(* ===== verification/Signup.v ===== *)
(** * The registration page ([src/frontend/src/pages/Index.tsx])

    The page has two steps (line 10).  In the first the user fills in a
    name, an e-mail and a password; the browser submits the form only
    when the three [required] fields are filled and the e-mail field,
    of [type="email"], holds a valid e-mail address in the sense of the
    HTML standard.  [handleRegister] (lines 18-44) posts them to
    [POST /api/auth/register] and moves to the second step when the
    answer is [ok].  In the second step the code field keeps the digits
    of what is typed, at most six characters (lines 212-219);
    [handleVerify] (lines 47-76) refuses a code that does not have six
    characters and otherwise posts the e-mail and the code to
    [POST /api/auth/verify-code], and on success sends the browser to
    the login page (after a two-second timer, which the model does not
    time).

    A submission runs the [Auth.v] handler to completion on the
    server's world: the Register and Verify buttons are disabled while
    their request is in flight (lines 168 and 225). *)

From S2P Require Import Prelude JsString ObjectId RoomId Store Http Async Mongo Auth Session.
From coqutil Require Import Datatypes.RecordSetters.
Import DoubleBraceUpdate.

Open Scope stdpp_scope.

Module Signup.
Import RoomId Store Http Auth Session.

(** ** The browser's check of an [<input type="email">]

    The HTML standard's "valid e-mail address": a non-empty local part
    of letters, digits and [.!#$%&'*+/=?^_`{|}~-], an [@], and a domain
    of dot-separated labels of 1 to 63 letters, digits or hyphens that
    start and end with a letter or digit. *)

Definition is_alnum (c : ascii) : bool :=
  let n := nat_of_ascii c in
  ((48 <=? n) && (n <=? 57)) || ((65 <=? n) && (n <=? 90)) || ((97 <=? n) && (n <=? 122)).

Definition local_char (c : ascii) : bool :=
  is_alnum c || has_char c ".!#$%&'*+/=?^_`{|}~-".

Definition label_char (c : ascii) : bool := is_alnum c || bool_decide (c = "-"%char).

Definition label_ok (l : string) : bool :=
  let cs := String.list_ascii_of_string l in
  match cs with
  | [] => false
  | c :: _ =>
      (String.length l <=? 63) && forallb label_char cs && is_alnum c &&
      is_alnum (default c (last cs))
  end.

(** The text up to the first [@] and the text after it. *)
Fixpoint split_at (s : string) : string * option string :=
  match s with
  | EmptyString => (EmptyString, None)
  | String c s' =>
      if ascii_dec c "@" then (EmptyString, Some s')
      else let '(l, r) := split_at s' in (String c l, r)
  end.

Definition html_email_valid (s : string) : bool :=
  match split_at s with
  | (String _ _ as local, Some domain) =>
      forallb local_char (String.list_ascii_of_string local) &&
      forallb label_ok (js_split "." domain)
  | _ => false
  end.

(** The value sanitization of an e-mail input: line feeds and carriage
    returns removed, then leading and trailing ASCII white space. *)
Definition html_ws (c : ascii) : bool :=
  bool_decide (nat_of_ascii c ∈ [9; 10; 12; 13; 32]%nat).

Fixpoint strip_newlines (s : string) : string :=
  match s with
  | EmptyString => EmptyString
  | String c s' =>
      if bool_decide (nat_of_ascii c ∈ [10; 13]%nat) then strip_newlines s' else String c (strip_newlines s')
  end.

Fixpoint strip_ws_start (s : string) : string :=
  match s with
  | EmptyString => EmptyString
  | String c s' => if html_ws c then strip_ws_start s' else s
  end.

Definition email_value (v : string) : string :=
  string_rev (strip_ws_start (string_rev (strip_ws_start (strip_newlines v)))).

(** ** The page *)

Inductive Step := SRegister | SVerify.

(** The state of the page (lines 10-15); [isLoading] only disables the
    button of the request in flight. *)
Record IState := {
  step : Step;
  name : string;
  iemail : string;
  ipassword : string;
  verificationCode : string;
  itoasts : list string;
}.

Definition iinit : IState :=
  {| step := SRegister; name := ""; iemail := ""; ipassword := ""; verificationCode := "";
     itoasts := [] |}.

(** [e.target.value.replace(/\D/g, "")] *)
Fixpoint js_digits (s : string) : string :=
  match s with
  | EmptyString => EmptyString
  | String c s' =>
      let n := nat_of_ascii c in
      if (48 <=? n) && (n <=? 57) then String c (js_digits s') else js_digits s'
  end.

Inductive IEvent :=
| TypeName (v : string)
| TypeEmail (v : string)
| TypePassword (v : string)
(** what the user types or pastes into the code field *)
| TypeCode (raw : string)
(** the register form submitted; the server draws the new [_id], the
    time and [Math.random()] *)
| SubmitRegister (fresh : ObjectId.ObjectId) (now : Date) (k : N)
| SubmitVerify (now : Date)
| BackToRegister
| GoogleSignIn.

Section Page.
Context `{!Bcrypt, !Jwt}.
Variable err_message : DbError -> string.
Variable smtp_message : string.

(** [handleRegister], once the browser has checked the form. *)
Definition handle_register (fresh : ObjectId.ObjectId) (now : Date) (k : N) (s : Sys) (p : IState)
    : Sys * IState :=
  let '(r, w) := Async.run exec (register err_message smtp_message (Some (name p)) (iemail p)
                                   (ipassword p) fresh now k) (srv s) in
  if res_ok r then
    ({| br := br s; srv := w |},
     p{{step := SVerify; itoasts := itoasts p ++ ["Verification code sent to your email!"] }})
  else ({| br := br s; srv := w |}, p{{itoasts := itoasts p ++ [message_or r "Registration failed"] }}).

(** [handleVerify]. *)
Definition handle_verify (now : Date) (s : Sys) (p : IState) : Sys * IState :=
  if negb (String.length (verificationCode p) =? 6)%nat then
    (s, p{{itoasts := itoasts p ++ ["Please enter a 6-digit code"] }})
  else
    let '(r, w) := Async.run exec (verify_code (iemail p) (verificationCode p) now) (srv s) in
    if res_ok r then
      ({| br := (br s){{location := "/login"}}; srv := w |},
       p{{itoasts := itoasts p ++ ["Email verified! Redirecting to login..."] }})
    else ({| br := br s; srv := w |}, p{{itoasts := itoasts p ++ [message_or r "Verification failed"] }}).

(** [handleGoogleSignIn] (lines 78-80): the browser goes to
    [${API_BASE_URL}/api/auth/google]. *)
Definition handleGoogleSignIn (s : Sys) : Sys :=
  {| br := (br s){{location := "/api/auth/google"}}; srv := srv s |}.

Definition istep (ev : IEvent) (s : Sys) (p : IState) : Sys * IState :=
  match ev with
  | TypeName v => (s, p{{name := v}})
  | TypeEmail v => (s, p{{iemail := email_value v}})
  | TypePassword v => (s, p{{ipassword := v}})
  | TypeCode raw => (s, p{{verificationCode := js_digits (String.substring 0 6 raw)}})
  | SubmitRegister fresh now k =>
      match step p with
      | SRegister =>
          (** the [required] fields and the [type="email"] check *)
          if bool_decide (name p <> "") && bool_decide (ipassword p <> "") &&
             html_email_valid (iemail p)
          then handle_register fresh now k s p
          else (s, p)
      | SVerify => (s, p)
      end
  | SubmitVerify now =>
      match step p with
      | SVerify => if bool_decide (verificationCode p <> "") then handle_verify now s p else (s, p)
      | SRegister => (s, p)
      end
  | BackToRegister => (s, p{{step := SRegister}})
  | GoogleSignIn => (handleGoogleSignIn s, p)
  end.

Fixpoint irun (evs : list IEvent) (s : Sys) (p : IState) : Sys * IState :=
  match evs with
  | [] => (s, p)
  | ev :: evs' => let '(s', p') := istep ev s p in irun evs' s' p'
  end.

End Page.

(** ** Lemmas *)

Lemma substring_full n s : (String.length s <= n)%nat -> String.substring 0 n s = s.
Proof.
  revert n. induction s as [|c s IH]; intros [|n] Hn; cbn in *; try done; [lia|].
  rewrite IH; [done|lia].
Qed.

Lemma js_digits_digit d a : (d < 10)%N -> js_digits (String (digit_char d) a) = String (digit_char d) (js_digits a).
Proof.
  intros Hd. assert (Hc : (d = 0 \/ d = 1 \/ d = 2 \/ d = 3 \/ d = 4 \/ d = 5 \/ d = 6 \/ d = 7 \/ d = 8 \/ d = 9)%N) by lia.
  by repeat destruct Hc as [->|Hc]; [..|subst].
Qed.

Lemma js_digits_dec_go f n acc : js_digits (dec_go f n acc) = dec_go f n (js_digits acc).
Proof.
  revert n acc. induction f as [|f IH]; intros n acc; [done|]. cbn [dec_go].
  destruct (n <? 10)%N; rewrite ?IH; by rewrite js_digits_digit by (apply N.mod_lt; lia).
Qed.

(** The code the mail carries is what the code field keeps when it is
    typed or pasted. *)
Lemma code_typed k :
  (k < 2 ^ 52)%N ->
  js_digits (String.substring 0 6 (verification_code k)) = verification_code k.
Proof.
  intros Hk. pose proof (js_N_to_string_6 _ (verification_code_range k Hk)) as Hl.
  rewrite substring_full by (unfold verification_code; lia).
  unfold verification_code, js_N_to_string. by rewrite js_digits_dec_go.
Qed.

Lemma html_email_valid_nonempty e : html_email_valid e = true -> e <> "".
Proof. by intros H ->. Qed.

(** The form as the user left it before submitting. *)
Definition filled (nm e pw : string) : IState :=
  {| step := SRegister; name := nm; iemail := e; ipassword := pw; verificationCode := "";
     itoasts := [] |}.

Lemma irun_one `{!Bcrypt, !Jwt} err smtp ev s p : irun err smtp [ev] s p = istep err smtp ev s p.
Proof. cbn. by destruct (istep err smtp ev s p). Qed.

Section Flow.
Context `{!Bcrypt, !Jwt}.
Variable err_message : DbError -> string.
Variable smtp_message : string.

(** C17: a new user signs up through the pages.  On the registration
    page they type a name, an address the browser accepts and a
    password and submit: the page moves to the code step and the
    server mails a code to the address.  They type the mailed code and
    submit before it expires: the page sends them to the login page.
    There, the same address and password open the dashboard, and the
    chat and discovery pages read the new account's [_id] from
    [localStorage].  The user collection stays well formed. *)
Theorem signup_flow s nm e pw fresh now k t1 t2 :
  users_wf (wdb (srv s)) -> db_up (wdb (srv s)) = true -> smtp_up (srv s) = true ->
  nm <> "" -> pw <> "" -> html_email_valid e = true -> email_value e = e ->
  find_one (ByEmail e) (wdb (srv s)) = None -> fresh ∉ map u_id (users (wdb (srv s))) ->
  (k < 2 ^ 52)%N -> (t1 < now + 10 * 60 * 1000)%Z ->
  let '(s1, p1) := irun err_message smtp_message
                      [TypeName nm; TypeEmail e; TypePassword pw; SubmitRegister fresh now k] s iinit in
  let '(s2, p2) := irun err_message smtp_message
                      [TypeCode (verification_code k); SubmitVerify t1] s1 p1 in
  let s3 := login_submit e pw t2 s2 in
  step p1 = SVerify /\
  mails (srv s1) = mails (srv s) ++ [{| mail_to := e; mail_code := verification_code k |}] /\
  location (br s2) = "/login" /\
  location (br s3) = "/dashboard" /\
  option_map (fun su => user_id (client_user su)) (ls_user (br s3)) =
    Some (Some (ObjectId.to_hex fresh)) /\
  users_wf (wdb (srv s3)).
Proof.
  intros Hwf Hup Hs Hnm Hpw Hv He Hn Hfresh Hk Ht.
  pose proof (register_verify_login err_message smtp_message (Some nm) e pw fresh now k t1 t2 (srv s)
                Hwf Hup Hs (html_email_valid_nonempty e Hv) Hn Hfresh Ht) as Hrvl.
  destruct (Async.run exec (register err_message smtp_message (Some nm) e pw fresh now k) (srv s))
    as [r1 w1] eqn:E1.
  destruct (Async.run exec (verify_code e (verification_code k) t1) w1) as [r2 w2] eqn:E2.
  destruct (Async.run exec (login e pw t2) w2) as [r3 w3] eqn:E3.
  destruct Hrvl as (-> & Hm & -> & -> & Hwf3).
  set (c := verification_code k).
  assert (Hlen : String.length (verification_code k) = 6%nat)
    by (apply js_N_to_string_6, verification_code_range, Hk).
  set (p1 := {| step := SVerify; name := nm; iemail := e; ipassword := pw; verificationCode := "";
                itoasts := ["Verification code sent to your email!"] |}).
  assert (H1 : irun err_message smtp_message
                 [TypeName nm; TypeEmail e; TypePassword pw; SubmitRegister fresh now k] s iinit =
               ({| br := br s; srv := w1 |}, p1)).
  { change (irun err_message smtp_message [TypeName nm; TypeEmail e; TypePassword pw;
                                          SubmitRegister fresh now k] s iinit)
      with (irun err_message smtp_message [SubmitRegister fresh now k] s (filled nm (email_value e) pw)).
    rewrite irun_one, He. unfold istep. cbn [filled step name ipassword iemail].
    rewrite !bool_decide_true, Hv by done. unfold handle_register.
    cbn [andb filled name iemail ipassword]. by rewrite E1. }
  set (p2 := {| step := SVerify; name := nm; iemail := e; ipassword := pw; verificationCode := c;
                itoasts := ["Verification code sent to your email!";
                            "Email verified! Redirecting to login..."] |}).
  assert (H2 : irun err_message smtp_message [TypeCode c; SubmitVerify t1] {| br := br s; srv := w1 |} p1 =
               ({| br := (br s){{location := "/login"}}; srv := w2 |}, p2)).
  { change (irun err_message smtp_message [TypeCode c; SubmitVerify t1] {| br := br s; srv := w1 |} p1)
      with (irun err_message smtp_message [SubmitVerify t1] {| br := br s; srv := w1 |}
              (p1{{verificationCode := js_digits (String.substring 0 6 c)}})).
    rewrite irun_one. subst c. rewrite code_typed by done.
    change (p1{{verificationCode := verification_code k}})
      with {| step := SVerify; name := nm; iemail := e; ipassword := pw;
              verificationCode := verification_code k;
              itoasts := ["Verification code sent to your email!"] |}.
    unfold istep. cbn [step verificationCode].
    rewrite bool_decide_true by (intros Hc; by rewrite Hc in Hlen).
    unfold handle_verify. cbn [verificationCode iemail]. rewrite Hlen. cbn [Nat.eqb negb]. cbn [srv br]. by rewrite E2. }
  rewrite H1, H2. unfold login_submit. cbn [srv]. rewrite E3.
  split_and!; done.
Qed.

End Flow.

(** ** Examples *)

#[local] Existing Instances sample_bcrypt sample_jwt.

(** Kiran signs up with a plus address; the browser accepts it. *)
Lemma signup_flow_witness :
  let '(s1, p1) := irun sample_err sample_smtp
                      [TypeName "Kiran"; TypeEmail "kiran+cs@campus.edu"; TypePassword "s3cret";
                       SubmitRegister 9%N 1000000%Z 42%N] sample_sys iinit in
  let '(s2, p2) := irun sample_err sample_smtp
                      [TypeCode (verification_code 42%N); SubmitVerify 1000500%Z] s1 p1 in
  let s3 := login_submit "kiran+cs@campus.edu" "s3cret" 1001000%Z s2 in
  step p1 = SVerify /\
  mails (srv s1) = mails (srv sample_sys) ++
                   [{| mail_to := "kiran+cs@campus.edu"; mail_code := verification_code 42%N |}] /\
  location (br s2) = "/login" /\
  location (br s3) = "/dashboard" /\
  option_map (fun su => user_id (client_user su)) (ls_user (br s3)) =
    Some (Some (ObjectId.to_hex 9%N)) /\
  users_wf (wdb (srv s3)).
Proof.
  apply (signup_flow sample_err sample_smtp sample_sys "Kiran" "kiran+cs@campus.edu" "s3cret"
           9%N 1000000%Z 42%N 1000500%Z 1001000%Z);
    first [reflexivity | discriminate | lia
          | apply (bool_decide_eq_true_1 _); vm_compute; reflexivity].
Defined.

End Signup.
----
**Work request:**
Set down, unchanged, only those lines above that fall between the line with "Definition label_char (c" and the line with "(** The value", the two end lines included.

**Expected answer:**
Definition label_char (c : ascii) : bool := is_alnum c || bool_decide (c = "-"%char).

Definition label_ok (l : string) : bool :=
  let cs := String.list_ascii_of_string l in
  match cs with
  | [] => false
  | c :: _ =>
      (String.length l <=? 63) && forallb label_char cs && is_alnum c &&
      is_alnum (default c (last cs))
  end.

(** The text up to the first [@] and the text after it. *)
Fixpoint split_at (s : string) : string * option string :=
  match s with
  | EmptyString => (EmptyString, None)
  | String c s' =>
      if ascii_dec c "@" then (EmptyString, Some s')
      else let '(l, r) := split_at s' in (String c l, r)
  end.

Definition html_email_valid (s : string) : bool :=
  match split_at s with
  | (String _ _ as local, Some domain) =>
      forallb local_char (String.list_ascii_of_string local) &&
      forallb label_ok (js_split "." domain)
  | _ => false
  end.

(** The value sanitization of an e-mail input: line feeds and carriage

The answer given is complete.